**Problem to solve**
For every line below that includes the word "decide", add one; report the final number and nothing else.

Collected data entries

• • • • •

(** C13: the record log round trip.  On a fresh, healthy file the writer accepts
    any sequence of records of any sizes (it neither fails nor panics), and a
    reader over the file it produced returns exactly these records, in order,
    then end of file, without reporting any corruption. *)
Theorem log_roundtrip (f : F) (rs : list bytes) (checksum : bool) (m fuel : nat) :
  f_ok f → f_contents f = [] → f_pos f = 0%nat →
  ∃ w w', writer_new f = Ok w ∧ add_records w rs = (Ok tt, w') ∧
    ((length rs < m)%nat → (length (f_contents (w_dest w')) < fuel)%nat →
     ∃ r', read_records ck m fuel (reader_new (w_dest w') (Some []) checksum 0) [] = Ok (rs, r') ∧
       r_reporter r' = Some []).
Proof.
  intros Hf Hc Hp. exists (mkWriter f 0 type_crcs).
  destruct (add_records_ok (mkWriter f 0 type_crcs) rs) as (w' & E & o & Hadd & HE & Hw & HcE & HpE & _).
  { by split_and!. }
  exists w'. split; [done|]. split; [done|]. intros Hm Hfuel. simpl in *.
  rewrite Hc in HcE. simpl in HcE. rewrite Hp in HpE.
  pose proof (rinv_new (w_dest w') (Some []) checksum (proj1 Hw)) as Hr.
  rewrite HpE, HcE, drop_0, <- (firstn_all E) in Hr.
  destruct (log_records_block _ _ _ HE) as (o' & HE').
  destruct (read_records_ok ck _ _ _ _ HE' m fuel _ _ [] Hr) as (k & r' & Hread & Hrep & Hk & Hrest);
    [done|by rewrite <- HcE|].
  destruct Hrest as (E1 & E2 & o1 & -> & HE1 & Hl & HE2 & Hmax).
  exists r'. split; [|done]. rewrite Hread. rewrite take_ge; [done|].
  destruct (decide (k = length rs)) as [->|Hne]; [done|]. exfalso.
  destruct (lookup_lt_is_Some_2 rs k ltac:(lia)) as [s Hs]. rewrite (drop_S _ _ _ Hs) in HE2.
  inversion HE2 as [|? ? E3 o3 ? ? ? Hf3 ?]; subst. specialize (Hmax _ _ _ Hs Hf3).
  rewrite !length_app in Hmax. lia.
Qed.

(** Reading the first [n] bytes of a log. *)
Lemma torn_reads nb (f f2 : F) (w w' : Writer F) (rs : list bytes) (checksum : bool) (fuel n : nat) :
  f_ok f → f_contents f = [] →
  writer_new f = Ok w → add_records w rs = (Ok tt, w') →
  f_ok f2 → f_pos f2 = 0%nat → f_contents f2 = take n (f_contents (w_dest w')) →
  (length (f_contents (w_dest w')) < fuel)%nat →
  ∃ k r', reads ck nb fuel (reader_new f2 (Some []) checksum 0) [] (take k rs) r' ∧ (k ≤ length rs)%nat ∧
    ∀ j wj, (j ≤ length rs)%nat → add_records w (take j rs) = (Ok tt, wj) →
      (j ≤ k ↔ length (f_contents (w_dest wj)) ≤ n)%nat.
Proof.
  intros Hf Hc [= <-] Hadd Hf2 Hp2 Hc2 Hfuel.
  assert (∀ rs w'', add_records (mkWriter f 0 type_crcs) rs = (Ok tt, w'') →
    ∃ o, log_records BLOCK_SIZE rs (f_contents (w_dest w'')) o) as Hlog.
  { intros rs' w'' Hadd'. destruct (add_records_ok (mkWriter f 0 type_crcs) rs')
      as (w2 & E & o & Hadd2 & HE & Hw & HcE & _); [by split_and!|].
    rewrite Hadd2 in Hadd'. simplify_eq. rewrite HcE. simpl. rewrite Hc.
    by apply log_records_block in HE. }
  destruct (Hlog _ _ Hadd) as [o HE].
  pose proof (rinv_new f2 (Some []) checksum Hf2) as Hr. rewrite Hp2, Hc2, drop_0 in Hr.
  destruct (reads_ok ck nb _ _ _ _ HE fuel _ _ [] Hr Hfuel)
    as (k & r' & Hread & Hk & E1 & E2 & o1 & HEq & HE1 & Hl & HE2 & Hmax).
  exists k, r'. split_and!; [done..|]. intros j wj Hj Hwj. destruct (Hlog _ _ Hwj) as [oj HEj].
  set (Ej := f_contents (w_dest wj)) in *. split; intros Hjk.
  - destruct (log_records_split _ _ _ _ j HE1) as (Ea & Eb & oa & -> & Ha & _).
    rewrite take_take, Nat.min_l in Ha by lia.
    destruct (log_records_det _ _ _ _ HEj _ _ Ha) as [-> _]. rewrite length_app in Hl. lia.
  - destruct (decide (j ≤ k)%nat) as [|Hgt]; [done|]. exfalso.
    destruct (log_records_split _ _ _ _ k HEj) as (Ea & Eb & oa & HEjeq & Ha & Hb).
    rewrite take_take, Nat.min_l in Ha by lia.
    destruct (log_records_det _ _ _ _ HE1 _ _ Ha) as [<- <-].
    destruct (lookup_lt_is_Some_2 rs k ltac:(lia)) as [s Hs].
    rewrite (drop_S (take j rs) s) in Hb by (rewrite lookup_take_lt; [done|lia]).
    inversion Hb as [|? ? E3 o3 ? ? ? Hf3 ?]; subst. specialize (Hmax _ _ _ Hs Hf3).
    rewrite HEjeq, !length_app in Hjk. lia.
Qed.

(** C14: a torn log is read up to the tear.  If only the first [n] bytes of the
    log survive, the reader returns exactly those leading records whose bytes
    were written completely, then end of file, and reports no corruption. *)
Theorem log_torn_tail (f f2 : F) (w w' : Writer F) (rs : list bytes) (checksum : bool)
    (m fuel n : nat) :
  f_ok f → f_contents f = [] →
  writer_new f = Ok w → add_records w rs = (Ok tt, w') →
  f_ok f2 → f_pos f2 = 0%nat → f_contents f2 = take n (f_contents (w_dest w')) →
  (length rs < m)%nat → (length (f_contents (w_dest w')) < fuel)%nat →
  ∃ k r', read_records ck m fuel (reader_new f2 (Some []) checksum 0) [] = Ok (take k rs, r') ∧
    r_reporter r' = Some [] ∧ (k ≤ length rs)%nat ∧
    ∀ j wj, (j ≤ length rs)%nat → add_records w (take j rs) = (Ok tt, wj) →
      (j ≤ k ↔ length (f_contents (w_dest wj)) ≤ n)%nat.
Proof.
  intros Hf Hc Hw Hadd Hf2 Hp2 Hc2 Hm Hfuel.
  destruct (torn_reads (λ d, d) f f2 w w' rs checksum fuel n Hf Hc Hw Hadd Hf2 Hp2 Hc2 Hfuel) as (k & r' & Hreads & Hk & Hj).
  destruct (reads_records _ _ _ _ _ _ m Hreads) as [? ?]; [rewrite length_take; lia|]. by exists k, r'.
Qed.

(** C31: the reader terminates on every file, corrupted or not: with fuel for
    one iteration per byte, [read_record] never runs out of it. *)
Theorem read_record_terminates (r : Reader F) (buf : bytes) (fuel : nat) :
  f_ok (r_file r) → 0 ≤ r_buf_length r ≤ len (r_buf r) → in_uint 63 (r_initial_offset r) →
  r_buf_length r + len (f_contents (r_file r)) < Z.of_nat fuel →
  read_record ck fuel r buf ≠ OutOfFuel.
Proof. intros Hf Hl. by apply read_record_fuel. Qed.
End Theorems.

(** *** Witnesses, on the in-memory file with the IEEE checksum *)
Import IeeeCrc.

Definition demo_records : list bytes := [[1; 2; 3]; []; [255]].

Lemma log_roundtrip_witness :
  ∃ w w', writer_new (F := InmemFile) inmem_default = Ok w ∧
    add_records (FO := InmemFile_File true) w demo_records = (Ok tt, w') ∧
    ((3 < 4)%nat → (length (im_data (w_dest w')) < 100)%nat →
     ∃ r', read_records (FO := InmemFile_File true) true 4 100
             (reader_new (w_dest w') (Some []) true 0) [] = Ok (demo_records, r') ∧
       r_reporter r' = Some []).
Proof.
  apply (log_roundtrip (F := InmemFile) (FL := InmemFile_laws true) true
           inmem_default demo_records true 4 100); reflexivity || (simpl; lia).
Defined.

Definition demo_writer : Writer InmemFile := mkWriter inmem_default 0 type_crcs.
Definition demo_written : Writer InmemFile :=
  (add_records (FO := InmemFile_File true) demo_writer demo_records).2.
Definition torn_file : InmemFile := mkInmem false (take 20 (im_data (w_dest demo_written))) 0.

Lemma log_torn_tail_witness :
  ∃ k r', read_records (FO := InmemFile_File true) true 4 100
            (reader_new torn_file (Some []) true 0) [] = Ok (take k demo_records, r') ∧
    r_reporter r' = Some [] ∧ (k ≤ length demo_records)%nat ∧
    ∀ j wj, (j ≤ length demo_records)%nat →
      add_records (FO := InmemFile_File true) demo_writer (take j demo_records) = (Ok tt, wj) →
      (j ≤ k ↔ length (im_data (w_dest wj)) ≤ 20)%nat.
Proof.
  apply (log_torn_tail (F := InmemFile) (FL := InmemFile_laws true) true
           inmem_default torn_file demo_writer demo_written demo_records true 4 100 20);
    solve [reflexivity | vm_compute; reflexivity | simpl; lia | vm_compute; lia].
Defined.

(** The cut at byte 20 keeps the first two of the three records. *)
Example torn_file_reads_two :
  fst <$> read_records (FO := InmemFile_File true) true 4 100
            (reader_new torn_file (Some []) true 0) [] = Ok [[1; 2; 3]; []].
Proof. vm_compute. reflexivity. Qed.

• • • • •

**Output of the task**
2